** Prompt **
Your answer should be the lines below from the one holding "Definition hex_ignores_case : Prop" through the one holding "Lemma ascii_upper_byte c", copied exactly and with nothing else.

*** Opening Data for analysis ***

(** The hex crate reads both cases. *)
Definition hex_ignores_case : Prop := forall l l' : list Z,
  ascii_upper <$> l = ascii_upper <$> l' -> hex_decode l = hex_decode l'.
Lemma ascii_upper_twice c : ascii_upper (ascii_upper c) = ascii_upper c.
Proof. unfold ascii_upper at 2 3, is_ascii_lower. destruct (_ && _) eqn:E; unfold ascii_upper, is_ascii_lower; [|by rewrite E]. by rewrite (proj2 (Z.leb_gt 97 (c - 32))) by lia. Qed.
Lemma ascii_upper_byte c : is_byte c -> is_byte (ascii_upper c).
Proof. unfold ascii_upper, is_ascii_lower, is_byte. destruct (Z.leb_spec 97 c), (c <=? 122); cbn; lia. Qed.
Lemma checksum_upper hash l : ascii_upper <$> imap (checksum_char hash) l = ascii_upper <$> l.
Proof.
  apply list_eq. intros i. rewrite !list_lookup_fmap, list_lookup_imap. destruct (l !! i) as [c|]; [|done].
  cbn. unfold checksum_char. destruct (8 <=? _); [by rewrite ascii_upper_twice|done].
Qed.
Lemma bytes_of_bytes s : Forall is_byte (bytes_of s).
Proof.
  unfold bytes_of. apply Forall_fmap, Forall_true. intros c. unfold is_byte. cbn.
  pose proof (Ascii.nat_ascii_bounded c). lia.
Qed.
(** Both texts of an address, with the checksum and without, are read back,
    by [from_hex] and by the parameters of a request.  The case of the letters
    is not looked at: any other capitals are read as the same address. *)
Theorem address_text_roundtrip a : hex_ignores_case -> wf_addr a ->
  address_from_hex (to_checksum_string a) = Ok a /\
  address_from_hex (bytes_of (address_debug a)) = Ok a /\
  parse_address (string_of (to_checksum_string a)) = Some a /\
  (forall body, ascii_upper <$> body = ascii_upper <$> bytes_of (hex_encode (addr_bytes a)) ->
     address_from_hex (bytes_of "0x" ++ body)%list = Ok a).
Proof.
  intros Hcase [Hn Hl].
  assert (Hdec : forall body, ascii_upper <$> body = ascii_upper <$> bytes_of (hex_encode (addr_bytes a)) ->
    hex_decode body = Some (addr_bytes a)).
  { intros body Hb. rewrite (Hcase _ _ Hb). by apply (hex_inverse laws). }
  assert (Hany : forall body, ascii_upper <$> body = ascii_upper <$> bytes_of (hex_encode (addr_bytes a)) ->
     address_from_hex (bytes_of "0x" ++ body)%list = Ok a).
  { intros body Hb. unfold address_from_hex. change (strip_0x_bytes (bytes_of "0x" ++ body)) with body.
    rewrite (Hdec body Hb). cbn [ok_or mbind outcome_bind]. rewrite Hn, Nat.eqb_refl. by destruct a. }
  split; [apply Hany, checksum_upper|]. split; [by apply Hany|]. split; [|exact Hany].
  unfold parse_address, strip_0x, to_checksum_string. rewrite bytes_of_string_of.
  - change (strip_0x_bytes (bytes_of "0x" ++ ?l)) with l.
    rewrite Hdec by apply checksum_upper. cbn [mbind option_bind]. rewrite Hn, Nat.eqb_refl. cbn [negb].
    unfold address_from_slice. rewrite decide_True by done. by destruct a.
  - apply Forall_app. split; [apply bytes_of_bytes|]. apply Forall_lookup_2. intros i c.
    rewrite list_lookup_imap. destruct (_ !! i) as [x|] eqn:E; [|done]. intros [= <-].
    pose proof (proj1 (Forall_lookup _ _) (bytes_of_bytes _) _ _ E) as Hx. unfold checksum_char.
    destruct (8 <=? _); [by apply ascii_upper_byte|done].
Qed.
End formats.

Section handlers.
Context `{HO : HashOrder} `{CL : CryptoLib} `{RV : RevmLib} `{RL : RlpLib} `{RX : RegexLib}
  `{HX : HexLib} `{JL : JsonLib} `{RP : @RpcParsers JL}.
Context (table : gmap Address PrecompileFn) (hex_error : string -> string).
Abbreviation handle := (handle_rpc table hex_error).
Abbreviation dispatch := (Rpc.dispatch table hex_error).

*** Closing Data for analysis ***

** Response area **
Definition hex_ignores_case : Prop := forall l l' : list Z,
  ascii_upper <$> l = ascii_upper <$> l' -> hex_decode l = hex_decode l'.
Lemma ascii_upper_twice c : ascii_upper (ascii_upper c) = ascii_upper c.
Proof. unfold ascii_upper at 2 3, is_ascii_lower. destruct (_ && _) eqn:E; unfold ascii_upper, is_ascii_lower; [|by rewrite E]. by rewrite (proj2 (Z.leb_gt 97 (c - 32))) by lia. Qed.
Lemma ascii_upper_byte c : is_byte c -> is_byte (ascii_upper c).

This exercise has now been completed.